Storia della degustazione
- Walter Pittini
- 15 feb
- Tempo di lettura: 10 min

Taste & Travel
1 Jan 2026
di ELYSE GLICKMAN
Türkiye DOVE SULLA TERRA FOTO QUESTA DIFFUSIONE DA SINISTRA Ristorante vicolo in Izmir Bazaar; La biblioteca di Celso, efeso; olive e piatti di formaggio mezze.
ELYSE GLICKMAN esplora la cultura culinaria della costa egea di Türkiye.
non c'è niente come camminare attraverso tutto ciò che ricordi dalle tue lezioni di storia o di studi sociali di persona, e la costa egea di Türkiye offre un banchetto di modi che ispirano soggezione e conversazione per vedere la storia antica prendere vita.
EFESO, UN IMPORTANTE centro commerciale e culturale mediterraneo dall'età del bronzo attraverso l'antica Grecia, l'Impero romano e il primo cristianesimo, attira migliaia di visitatori. Tuttavia, il sito archeologico dichiarato Patrimonio dell'umanità dall'UNESCO è solo uno dei tanti “corsi” in questa festa della storia quando si tiene conto di altri parchi, siti e musei nell'itinerario. Izmir Culture and Art Factory è un antipasto perfetto per un itinerario che include anche il Tempio di Apollon, le dimore tradizionali di Eski Doğanbey, il Castello di Bodrum e il Museo di archeologia subacquea e il Museo Millet e la città antica.
Tra Smirne e Bodrum, nel sud-ovest di Türkiye, ci sono molte passeggiate e arrampicate necessarie per ammirare le ricchezze conservate degli imperi ellenistico, romano, bizantino, selgiuchide e ottomano. Per fortuna, ci sono molti modi per rigenerare e ricostituire corpo e anima in tutta la regione dell'Egeo, dai ristoranti focalizzati sui frutti di mare ai mercati delle spezie, ai food truck, ai chioschi di kebab döner (“carne rotante”), ai negozi di specialità alimentari, alle cantine e ai produttori di olio d'oliva.
Mangiare la propria strada attraverso la costa egea di Türkiye può essere altrettanto eccitante come una passeggiata attraverso le rovine splendidamente conservate in quanto ci sono importanti connessioni con la composizione culturale di Smirne, Bodrum, Kuşadası, Urla e altre città.

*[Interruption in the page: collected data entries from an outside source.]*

Lemma skip_exact p s r :
  insignificant s -> stops_skip r ->
  _skip_insignificant (p ++ s ++ r) (length p) = Ok (length (p ++ s)).
Proof.
  intros Hs Hr. destruct (skip_from _ p s r Hs eq_refl) as ([|fuel] & Hf & ->); [lia|].
  rewrite while_unfold. unfold skip_step at 1. rewrite app_assoc.
  destruct r as [|c r].
  - rewrite lookup_ge_None_2; [done|]. rewrite app_nil_r. lia.
  - rewrite lookup_mid. by destruct Hr as [-> ->].
Qed.

Lemma skip_trailing p s :
  trailing s -> _skip_insignificant (p ++ s) (length p) = Ok (length (p ++ s)).
Proof.
  intros [Hs|(a & body & -> & Ha & Hb)].
  { rewrite <- (app_nil_r s) at 1. by apply skip_exact. }
  destruct (skip_from _ p a (c_hash :: body) Ha eq_refl) as ([|[|fuel]] & Hf & ->); [cbn in Hf; lia..|].
  rewrite while_unfold. unfold skip_step at 1. rewrite app_assoc, lookup_mid.
  change (isspace c_hash) with false. rewrite Z.eqb_refl. cbv iota.
  rewrite find_char_none; [|cbn [forallb]; by rewrite Hb].
  rewrite while_unfold. unfold skip_step at 1. by rewrite lookup_ge_None_2.
Qed.

(** * Single tokens *)
Lemma ident_char_facts c :
  one_of _IDENT_CHARS c = true ->
  one_of (lit "{}[]=,") c = false /\ (c =? c_quote) = false /\
  isspace c = false /\ (c =? c_hash) = false.
Proof.
  intros H.
  assert ((negb (one_of (lit "{}[]=,") c) && negb (c =? c_quote) && negb (isspace c) &&
           negb (c =? c_hash)) = true) as Hf.
  { apply (one_of_Forall _IDENT_CHARS (fun c => negb (one_of (lit "{}[]=,") c) &&
      negb (c =? c_quote) && negb (isspace c) && negb (c =? c_hash))); [done|]. by vm_compute. }
  to_prop. repeat split; try done; by apply Z.eqb_neq.
Qed.

Lemma stops_ident k rest : stops k rest ->
  match k with TIdent _ => True | _ => False end ->
  match rest with [] => True | c :: _ => one_of _IDENT_CHARS c = false end.
Proof. destruct k, rest; cbn; tauto. Qed.

Lemma read_ident_exact p s rest :
  ident_ok s -> stops (TIdent s) rest ->
  _next_token (p ++ s ++ rest) (length p) =
    Ok ({| kind := TIdent s; position := length p |}, length (p ++ s)).
Proof.
  intros [Hs Hd] Hstop. destruct s as [|c s]; [done|]. destruct Hd as [Hd Hm].
  unfold _next_token. cbn [app]. rewrite lookup_mid.
  pose proof Hs as Hs'. cbn [forallb] in Hs'. apply andb_prop in Hs' as [Hc _].
  destruct (ident_char_facts c Hc) as (-> & -> & _ & _). rewrite Hd.
  assert ((c =? c_minus) &&
    match (p ++ c :: s ++ rest) !! (length p + 1)%nat with Some d => isdigit d | None => false end = false) as ->.
  { destruct (c =? c_minus) eqn:E; [|done]. to_prop. specialize (Hm E). cbn [andb].
    destruct s as [|d s]; cbn [app]; [|by rewrite lookup_mid_S].
    destruct rest as [|d rest]; [|rewrite lookup_mid_S; by destruct Hstop].
    by rewrite lookup_ge_None_2 by (rewrite length_app; cbn; lia). }
  rewrite Hc. unfold _read_ident. rewrite app_comm_cons, drop_mid, span_len_app;
    [|done|destruct rest; [done|by destruct Hstop]].
  replace (length p + length (c :: s) - length p)%nat with (length (c :: s)) by lia.
  by rewrite take_app_length, length_app.
Qed.

Lemma string_step_chars text start fuel p s chars rest :
  text = p ++ flat_map escape s ++ c_quote :: rest ->
  (length (flat_map escape s) < fuel)%nat ->
  while fuel (string_step text start) (length p, chars) =
    Ok ({| kind := TString (chars ++ s); position := start |},
        (length (p ++ flat_map escape s) + 1)%nat).
Proof.
  revert fuel p chars. induction s as [|c s IH]; intros fuel p chars Heq Hf;
    (destruct fuel as [|fuel]; [lia|]); rewrite while_unfold; unfold string_step at 1.
  - cbn in Heq. rewrite (lookup_at _ _ _ _ Heq). change (c_quote =? c_backslash) with false.
    rewrite Z.eqb_refl. cbv iota. by rewrite !app_nil_r.
  - cbn [flat_map] in *.
    destruct ((c =? c_quote) || (c =? c_backslash)) eqn:E.
    + assert (escape c = [c_backslash; c]) as He by (unfold escape; by rewrite E).
      rewrite He in *. cbn [app] in Heq. rewrite (lookup_at _ _ _ _ Heq), Z.eqb_refl.
      rewrite (lookup_at_S _ _ _ _ _ Heq). cbn in Hf.
      replace (length p + 2)%nat with (length (p ++ [c_backslash; c])) by (rewrite length_app; cbn; lia).
      rewrite (IH fuel); [|by rewrite <- app_assoc|lia].
      by rewrite <- !app_assoc.
    + assert (escape c = [c]) as He by (unfold escape; by rewrite E).
      rewrite He in *. apply orb_false_elim in E as [E1 E2]. cbn [app] in Heq.
      rewrite (lookup_at _ _ _ _ Heq), E1, E2. cbn in Hf.
      replace (length p + 1)%nat with (length (p ++ [c])) by (rewrite length_app; cbn; lia).
      rewrite (IH fuel); [|by rewrite <- app_assoc|lia].
      by rewrite <- !app_assoc.
Qed.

Una guida intelligente e astuta con una conoscenza enciclopedica della storia della regione, quindi, aggiunge alla festa visiva. Huseyin Demir, la mia guida per la settimana, mi assicura che si possono mangiare gli stessi piatti ad ogni pasto tutti i giorni della settimana, ma non mangiare mai la stessa cosa due volte.

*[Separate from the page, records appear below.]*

(* ===== verification/LvmBinary.v ===== *)
(** disk_images/lvm/binary.py: the label, physical volume and metadata area
    headers, LVM2's checksum, and what they guarantee. *)
From S2P Require Import Prelude PyBase LvmModels.
Import Str Bytes LvmModels.

Module LvmBinary.

Definition SECTOR_SIZE : Z := 512.
Definition _LABEL_SIGNATURE := lit "LABELONE".
Definition _LABEL_TYPE := lit "LVM2 001".
Definition _LABEL_STRUCT_size : Z := 32.
Definition LABEL_SCAN_SECTORS : nat := 4.
Definition _DISK_LOCN_SIZE : Z := 16.
Definition MDA_HEADER_SIZE : Z := 512.
Definition _MDA_MAGIC := lit " LVM2 x[5A%r0N*>".
Definition _MDA_HEADER_FIXED_size : Z := 40.
Definition _MDA_SUPPORTED_VERSION : Z := 1.
Definition _RAW_LOCN_SIZE : Z := 24.
Definition _RAW_LOCN_IGNORED : Z := 1.

(** [zlib.crc32(data, value)]: the reflected CRC-32 of polynomial 0xEDB88320,
    complemented before and after. *)
Definition crc_poly : Z := 0xEDB88320.
Definition crc_bit (x : Z) : Z :=
  if Z.odd x then Z.lxor (Z.shiftr x 1) crc_poly else Z.shiftr x 1.
Definition crc_byte (c b : Z) : Z := Nat.iter 8 crc_bit (Z.lxor c b).
Definition raw_algorithm (data : list Z) (seed : Z) : Z := fold_left crc_byte data seed.
Definition zlib_crc32 (data : list Z) (value : Z) : Z :=
  Z.lxor (raw_algorithm data (Z.lxor value 0xFFFFFFFF)) 0xFFFFFFFF.

Definition _LVM_CRC_SEED : Z := Z.lxor 0xF597A6CF 0xFFFFFFFF.

Definition lvm_weak_crc32 (data : list Z) : Z :=
  Z.lxor (zlib_crc32 data _LVM_CRC_SEED) 0xFFFFFFFF.

Definition Invalid {A} : result lvm_exn A := Raise (LVM InvalidLabelError).
Definition Malformed {A} : result lvm_exn A := Raise (LVM MalformedMetadataTextError).
(** A [struct] field; the guards make it present. *)
Definition field (n : nat) (d : list Z) (off : Z) : result lvm_exn Z :=
  of_option (LvmPy StructError) (u_le n d off).

(** ["-".join(groups)] *)
Fixpoint join (sep : str) (ws : list str) : str :=
  match ws with
  | [] => []
  | [w] => w
  | w :: ws' => w ++ sep ++ join sep ws'
  end.

Definition format_lvm_uuid (raw : list Z) : result lvm_exn str :=
  let! text := of_option (LvmPy UnicodeDecodeError) (decode_ascii raw) in
  let! _ := raise_if (negb (len text =? 32)) (LVM InvalidLabelError) in
  Ok (join (lit "-") [slice 0 6 text; slice 6 10 text; slice 10 14 text; slice 14 18 text;
                      slice 18 22 text; slice 22 26 text; slice 26 32 text]).

Record _DiskLocation := { dl_offset_bytes : Z; dl_size_bytes : Z }.

Record _LabelHeader := { label_sector : Z; pv_header_offset : Z }.

Record _PhysicalVolumeHeader := {
  pv_uuid : str;
  pvh_device_size_bytes : Z;
  data_areas : list _DiskLocation;
  metadata_areas : list _DiskLocation }.

Record _RawLocation := {
  rl_offset_bytes : Z;
  rl_size_bytes : Z;
  checksum : Z;
  ignored : bool }.

Record _MetadataAreaHeader := {
  area_start_bytes : Z;
  area_size_bytes : Z;
  locations : list _RawLocation }.

Definition parse_label_header (sector_bytes : list Z) (sector_number : Z)
    : result lvm_exn _LabelHeader :=
  let! _ := raise_if (len sector_bytes <? _LABEL_STRUCT_size) (LVM InvalidLabelError) in
  let signature := slice 0 8 sector_bytes in
  let! recorded_sector := field 8 sector_bytes 8 in
  let! offset := field 4 sector_bytes 20 in
  let label_type := slice 24 32 sector_bytes in
  let! _ := raise_if (negb (bool_decide (signature = _LABEL_SIGNATURE))) (LVM InvalidLabelError) in
  let! _ := raise_if (negb (bool_decide (label_type = _LABEL_TYPE))) (LVM InvalidLabelError) in
  let! _ := raise_if (negb (recorded_sector =? sector_number)) (LVM InvalidLabelError) in
  Ok {| label_sector := sector_number; pv_header_offset := offset |}.

(** The scan of [parse_label]: [n] sectors left, from [sector_number] on. *)
Fixpoint scan_labels (first_sectors : list Z) (n : nat) (sector_number : Z)
    : result lvm_exn _LabelHeader :=
  match n with
  | O => Invalid
  | S n =>
      let start := sector_number * SECTOR_SIZE in
      let candidate := slice start (start + SECTOR_SIZE) first_sectors in
      if len candidate <? SECTOR_SIZE then Invalid
      else
        match parse_label_header candidate sector_number with
        | Raise (LVM InvalidLabelError) => scan_labels first_sectors n (sector_number + 1)
        | r => r
        end
  end.

Definition parse_label (first_sectors : list Z) : result lvm_exn _LabelHeader :=
  scan_labels first_sectors LABEL_SCAN_SECTORS 0.

(** One turn of the loop of [_parse_disk_locations]. *)
Definition disk_locations_step (data : list Z) (st : list _DiskLocation * Z)
    : result lvm_exn (list _DiskLocation * Z + list _DiskLocation * Z) :=
  let (locs, offset) := st in
  if offset + _DISK_LOCN_SIZE <=? len data then
    let! entry_offset := field 8 data offset in
    let! entry_size := field 8 data (offset + 8) in
    let offset := offset + _DISK_LOCN_SIZE in
    if entry_offset =? 0 then Ok (inr (locs, offset))
    else Ok (inl (locs ++ [{| dl_offset_bytes := entry_offset; dl_size_bytes := entry_size |}], offset))
  else Invalid.

Definition _parse_disk_locations (data : list Z) : result lvm_exn (list _DiskLocation * Z) :=
  while (S (length data)) (disk_locations_step data) ([], 0).

Definition parse_pv_header (header_bytes : list Z) : result lvm_exn _PhysicalVolumeHeader :=
  let prefix_size := 32 + 8 in
  let! _ := raise_if (len header_bytes <? prefix_size + _DISK_LOCN_SIZE) (LVM InvalidLabelError) in
  let raw_uuid := slice 0 32 header_bytes in
  let! device_size := field 8 header_bytes 32 in
  let! uuid := format_lvm_uuid raw_uuid in
  let remainder := drop (Z.to_nat prefix_size) header_bytes in
  let! (das, data_areas_consumed) := _parse_disk_locations remainder in
  let! (mas, _) := _parse_disk_locations (drop (Z.to_nat data_areas_consumed) remainder) in
  let! _ := raise_if (bool_decide (mas = [])) (LVM MalformedMetadataTextError) in
  Ok {| pv_uuid := uuid; pvh_device_size_bytes := device_size;
        data_areas := das; metadata_areas := mas |}.

(** One turn of the loop of [parse_mda_header]. *)
Definition raw_locations_step (mda_bytes : list Z) (st : list _RawLocation * Z)
    : result lvm_exn (list _RawLocation * Z + list _RawLocation) :=
  let (locs, offset) := st in
  if offset + _RAW_LOCN_SIZE <=? Z.min (len mda_bytes) MDA_HEADER_SIZE then
    let! entry_offset := field 8 mda_bytes offset in
    let! entry_size := field 8 mda_bytes (offset + 8) in
    let! entry_checksum := field 4 mda_bytes (offset + 16) in
    let! entry_flags := field 4 mda_bytes (offset + 20) in
    if entry_offset =? 0 then Ok (inr locs)
    else
      Ok (inl (locs ++ [{| rl_offset_bytes := entry_offset; rl_size_bytes := entry_size;
                           checksum := entry_checksum;
                           ignored := negb (Z.land entry_flags _RAW_LOCN_IGNORED =? 0) |}],
               offset + _RAW_LOCN_SIZE))
  else Ok (inr locs).

Definition parse_mda_header (mda_bytes : list Z) : result lvm_exn _MetadataAreaHeader :=
  let! _ := raise_if (len mda_bytes <? MDA_HEADER_SIZE) (LVM MalformedMetadataTextError) in
  let! recorded := field 4 mda_bytes 0 in
  let magic := slice 4 20 mda_bytes in
  let! version := field 4 mda_bytes 20 in
  let! area_start := field 8 mda_bytes 24 in
  let! area_size := field 8 mda_bytes 32 in
  let! _ := raise_if (negb (bool_decide (magic = _MDA_MAGIC))) (LVM UnsupportedMetadataVersionError) in
  let! _ := raise_if (negb (version =? _MDA_SUPPORTED_VERSION)) (LVM UnsupportedMetadataVersionError) in
  let expected_checksum := lvm_weak_crc32 (slice 4 MDA_HEADER_SIZE mda_bytes) in
  let! _ := raise_if (negb (recorded =? expected_checksum)) (LVM MalformedMetadataTextError) in
  let! locs := while (S (length mda_bytes)) (raw_locations_step mda_bytes) ([], _MDA_HEADER_FIXED_size) in
  let! _ := raise_if (bool_decide (locs = [])) (LVM MalformedMetadataTextError) in
  Ok {| area_start_bytes := area_start; area_size_bytes := area_size; locations := locs |}.

Fixpoint select_location (area_size : Z) (locs : list _RawLocation) : result lvm_exn _RawLocation :=
  match locs with
  | [] => Malformed
  | l :: ls =>
      if ignored l then select_location area_size ls
      else
        let! _ := raise_if (area_size <? rl_offset_bytes l + rl_size_bytes l)
                    (LVM UnsupportedMetadataLayoutError) in
        Ok l
  end.

Definition select_active_location (mda_header : _MetadataAreaHeader) : result lvm_exn _RawLocation :=
  select_location (area_size_bytes mda_header) (locations mda_header).

Definition verify_metadata_text_checksum (text_bytes : list Z) (expected_checksum : Z)
    : result lvm_exn unit :=
  raise_if (negb (lvm_weak_crc32 text_bytes =? expected_checksum)) (LVM MalformedMetadataTextError).

#[export] Instance _DiskLocation_eq_dec : EqDecision _DiskLocation.
Proof. solve_decision. Defined.
#[export] Instance _RawLocation_eq_dec : EqDecision _RawLocation.
Proof. solve_decision. Defined.

(** * The checksum *)
Definition word32 (x : Z) : Prop := 0 <= x < 2 ^ 32.

Lemma lvm_crc_raw data : lvm_weak_crc32 data = raw_algorithm data 0xF597A6CF.
Proof.
  unfold lvm_weak_crc32, zlib_crc32, _LVM_CRC_SEED.
  by rewrite !Z.lxor_assoc, !Z.lxor_nilpotent, !Z.lxor_0_r.
Qed.

Lemma lxor_range x y : word32 x -> word32 y -> word32 (Z.lxor x y).
Proof.
  unfold word32. intros Hx Hy. split; [by apply Z.lxor_nonneg; lia|].
  destruct (decide (Z.lxor x y = 0)) as [->|]; [lia|].
  apply Z.log2_lt_pow2; [assert (0 <= Z.lxor x y) by (apply Z.lxor_nonneg; lia); lia|].
  eapply Z.le_lt_trans; [apply Z.log2_lxor; lia|].
  apply Z.max_lub_lt; (destruct (decide (x = 0)) as [->|]; [|]);
    try (destruct (decide (y = 0)) as [->|]; [|]); cbn; try lia; apply Z.log2_lt_pow2; lia.
Qed.

Lemma crc_bit_range x : word32 x -> word32 (crc_bit x).
Proof.
  intros Hx. unfold crc_bit.
  assert (word32 (Z.shiftr x 1)).
  { unfold word32 in *. rewrite Z.shiftr_div_pow2 by lia. change (2 ^ 1) with 2.
    split; [apply Z.div_pos; lia|apply Z.div_lt_upper_bound; lia]. }
  destruct (Z.odd x); [|done]. apply lxor_range; [done|unfold word32, crc_poly; lia].
Qed.

(** The top bit of the result is the bit that was shifted out. *)
Lemma crc_bit_top x : word32 x -> Z.testbit (crc_bit x) 31 = Z.odd x.
Proof.
  intros Hx. unfold crc_bit.
  assert (Z.testbit (Z.shiftr x 1) 31 = false) as Ht.
  { rewrite Z.shiftr_spec by lia. unfold word32 in Hx.
    destruct (decide (x = 0)) as [->|]; [done|].
    apply Z.bits_above_log2; [lia|]. apply Z.log2_lt_pow2; cbn; lia. }
  destruct (Z.odd x); [|done]. by rewrite Z.lxor_spec, Ht.
Qed.

Lemma crc_bit_inj x y : word32 x -> word32 y -> crc_bit x = crc_bit y -> x = y.
Proof.
  intros Hx Hy Heq.
  assert (Z.odd x = Z.odd y) as Hodd by (rewrite <- !crc_bit_top, Heq by done; done).
  assert (Z.shiftr x 1 = Z.shiftr y 1) as Hs.
  { unfold crc_bit in Heq. rewrite Hodd in Heq. destruct (Z.odd y); [|done].
    apply (f_equal (fun z => Z.lxor z crc_poly)) in Heq.
    by rewrite !Z.lxor_assoc, !Z.lxor_nilpotent, !Z.lxor_0_r in Heq. }
  rewrite (Z.div2_odd x), (Z.div2_odd y). rewrite !Z.div2_spec, Hs, Hodd. done.
Qed.

Lemma crc_iter_range n x : word32 x -> word32 (Nat.iter n crc_bit x).
Proof. intros Hx. induction n; [done|]. rewrite Nat.iter_succ. by apply crc_bit_range. Qed.

Lemma crc_iter_inj n x y :
  word32 x -> word32 y -> Nat.iter n crc_bit x = Nat.iter n crc_bit y -> x = y.
Proof.
  intros Hx Hy. induction n as [|n IH]; [done|]. rewrite !Nat.iter_succ.
  intros H%crc_bit_inj; [auto|by apply crc_iter_range..].
Qed.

Huseyin pone la sua teoria durante il nostro primo pasto a Ferdi Baba a Çeşme Marina, alla periferia di Smirne. Dopo aver attraversato le sue porte e da un muro di premi culinari locali, vediamo astucci di vetro refrigerati disposti ad arte con mezze e pesce fresco. Una volta seduti,
dirige la conversazione verso le varietà locali di formaggio bianco mentre i piatti mezze di nostra scelta sono posizionati sul tavolo. L'acqua sotto il molo dove si trova il ristorante è così chiara che si può vedere il pesce nuotare anche di notte.

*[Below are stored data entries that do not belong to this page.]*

Lemma describes_built document vg :
  describes document vg -> vg_ok vg -> build_volume_group document (metadata_area vg) = Ok vg.
Proof.
  intros (d & es & pvs & lvs & Hsec & ? & ? & Hes & ? & Hpvs & ? & Hlvs) [(n & Hn & Hn') Hp0 Hl0 _ _ Hp Hl].
  unfold build_volume_group, _find_volume_group_section. rewrite Hsec. cbn [mbind result_bind].
  do 2 require_step. guard_off; [|apply Z.leb_gt; unfold SECTOR_SIZE in *; lia].
  unfold _build_physical_volumes, _build_logical_volumes. do 2 require_step.
  rewrite <- Hes.
  assert (mapM_py (build_physical_volume (extent_size_bytes vg)) pvs = Ok (physical_volumes vg)) as ->.
  { eapply mapM_py_build; [|done|done]. intros. by apply describes_pv_built. }
  cbn [mbind result_bind]. rewrite bool_decide_eq_false_2 by done. cbn [raise_if mbind result_bind].
  assert (mapM_py (build_lv_item (map pv_name (physical_volumes vg))) lvs = Ok (logical_volumes vg)) as ->.
  { eapply mapM_py_build; [|done|done]. intros. by apply describes_lv_built. }
  cbn [mbind result_bind]. destruct vg as [? ? ? ? [|? ?] ?]; [done|]. done.
Qed.

(** * Which exceptions escape *)
Definition escapes (raised : lvm_exn -> Prop) (e : lvm_exn) : Prop :=
  is_LVMMetadataError e = true \/ e = LvmPy ValueError \/ e = LvmPy UnicodeDecodeError \/ raised e.

Lemma invalid_label_escapes raised e : invalid_label e -> escapes raised e.
Proof. intros ->. by left. Qed.

Lemma raise_lvm_outcome raised b e :
  outcome (fun _ => True) (escapes raised) (raise_if b (LVM e)).
Proof. destruct b; [by left|done]. Qed.

Lemma format_lvm_uuid_outcome raised raw : outcome (fun _ => True) (escapes raised) (format_lvm_uuid raw).
Proof.
  unfold format_lvm_uuid. destruct (decode_ascii raw); [|cbn; unfold escapes; auto].
  cbn [of_option mbind result_bind]. destruct (negb _); [by left|done].
Qed.

Lemma parse_pv_header_outcome raised d :
  outcome (fun h => metadata_areas h <> []) (escapes raised) (parse_pv_header d).
Proof.
  unfold parse_pv_header, _DISK_LOCN_SIZE. destruct (len d <? 32 + 8 + 16) eqn:E; [by left|]. to_prop.
  destruct (field_Some 8 d 32) as [v ->]; [lia..|]. cbn [raise_if mbind result_bind].
  apply outcome_bind. eapply outcome_mono; [|done|apply format_lvm_uuid_outcome]. intros u _.
  apply outcome_bind. eapply outcome_mono; [|apply invalid_label_escapes|apply parse_disk_locations_outcome].
  intros [das used] _. apply outcome_bind.
  eapply outcome_mono; [|apply invalid_label_escapes|apply parse_disk_locations_outcome].
  intros [mas ?] _. case_bool_decide; [by left|done].
Qed.

Lemma parse_mda_header_outcome raised d :
  outcome (fun _ => True) (escapes raised) (parse_mda_header d).
Proof.
  unfold parse_mda_header. destruct (len d <? MDA_HEADER_SIZE) eqn:E; [by left|]. to_prop.
  unfold MDA_HEADER_SIZE in E.
  destruct (field_Some 4 d 0) as [v0 ->]; [lia..|]. destruct (field_Some 4 d 20) as [v1 ->]; [lia..|].
  destruct (field_Some 8 d 24) as [v2 ->]; [lia..|]. destruct (field_Some 8 d 32) as [v3 ->]; [lia..|].
  cbn [raise_if mbind result_bind].
  do 3 (apply outcome_bind; eapply outcome_mono; [|done|apply raise_lvm_outcome]; intros ? _).
  apply outcome_bind. eapply outcome_mono; [| |apply raw_locations_outcome]; [|done].
  intros locs _. case_bool_decide; [by left|done].
Qed.

Lemma select_location_outcome raised n ls : outcome (fun _ => True) (escapes raised) (select_location n ls).
Proof.
  induction ls as [|l ls IH]; cbn [select_location]; [by left|]. destruct (ignored l); [done|].
  by destruct (_ <? _); [left|].
Qed.

Lemma require_outcome {A} raised (cast : ConfigValue -> option A) d k :
  outcome (fun _ => True) (escapes raised) (_require cast d k).
Proof. unfold _require. destruct (Dict.get k d) as [v|]; [|by left]. destruct (cast v); [done|by left]. Qed.

Lemma mapM_outcome {E X Y} (f : X -> result E Y) (R : E -> Prop) l :
  (forall x, outcome (fun _ => True) R (f x)) -> outcome (fun _ => True) R (mapM_py f l).
Proof.
  intros Hf. induction l as [|x l IH]; cbn; [done|]. apply outcome_bind.
  eapply outcome_mono; [|done|apply Hf]. intros y _. apply outcome_bind.
  by eapply outcome_mono; [|done|exact IH].
Qed.

Ltac outcome_step :=
  match goal with
  | |- outcome _ _ (Raise _) => by left
  | |- outcome _ _ (Ok _) => done
  | |- outcome _ _ (of_option (LVM _) ?o) => destruct o; [done|by left]
  | |- outcome _ _ (_require _ _ _) => apply require_outcome
  | |- outcome _ _ (raise_if _ _) => apply raise_lvm_outcome
  | |- outcome _ _ (mapM_py _ _) => apply mapM_outcome; intros
  | |- outcome _ (escapes ?r) (mbind _ _) =>
      apply outcome_bind; apply (outcome_mono (fun _ => True) _ (escapes r)); [intros|done|]
  end.

Lemma build_linear_segment_outcome raised d known :
  outcome (fun _ => True) (escapes raised) (_build_linear_segment d known).
Proof.
  unfold _build_linear_segment, Missing. repeat outcome_step.
  repeat (case_match; try outcome_step); repeat outcome_step.
Qed.

Lemma contiguous_outcome raised segs start :
  outcome (fun _ => True) (escapes raised) (foldM contiguous_step start segs).
Proof.
  revert start. induction segs as [|s segs IH]; intros start; cbn; [done|].
  unfold contiguous_step at 2. destruct (negb _); [by left|apply IH].
Qed.

Lemma build_volume_group_outcome raised d ma :
  outcome (fun _ => True) (escapes raised) (build_volume_group d ma).
Proof.
  unfold build_volume_group, _find_volume_group_section, _build_physical_volumes, _build_logical_volumes.
  apply outcome_bind, (outcome_mono (fun _ => True) _ (escapes raised)); [|done|].
  2:{ destruct (sections_of d) as [|? [|? ?]]; [by left|done|by left]. }
  intros [name body] _. repeat outcome_step.
  - destruct x as [n v]. unfold build_lv_item, _build_logical_volume. repeat outcome_step.
    + apply contiguous_outcome.
    + unfold build_segment. destruct (Dict.get _ _) as [[]|]; try by left. apply build_linear_segment_outcome.
  - destruct x as [n v]. unfold build_physical_volume. repeat outcome_step.
Qed.

(** * A disk that holds a volume group

    The layout pvcreate writes: a boot sector, the label in sector 1 with the
    physical volume header after it, one metadata area at byte 4096 whose
    current text follows its header. *)
Definition encode_label (crc : list Z) : list Z :=
  _LABEL_SIGNATURE ++ le_enc 8 1 ++ crc ++ le_enc 4 32 ++ _LABEL_TYPE.

Definition text_location (text : list Z) : _RawLocation :=
  {| rl_offset_bytes := 512; rl_size_bytes := len text; checksum := lvm_weak_crc32 text; ignored := false |}.
Definition area_location (area_size : Z) : _DiskLocation :=
  {| dl_offset_bytes := 4096; dl_size_bytes := area_size |}.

“Si può dire il terroir del formaggio dalla regione, il clima e ciò che il (mucche, capre e pecore) mangiare,” dice, come mescoliamo e abbiniamo formaggi, tra cui due tipi beyaz peynir (formaggio bianco a base di mucca, pecora o latte di capra) con una consistenza simile alla feta portato in tavola insieme a mezze tra cui frutti di mare burek (pasta a strati fatta con sottile, pasta fillo-come traballante), gamberetti fritti in una pastella kulfi, funghi alla griglia imbastito nel burro, e cernia kabab. "Il formaggio è un antipasto comune e proverai formaggi bianchi per tutta la settimana con gusti e consistenze diverse”, afferma Huseyin.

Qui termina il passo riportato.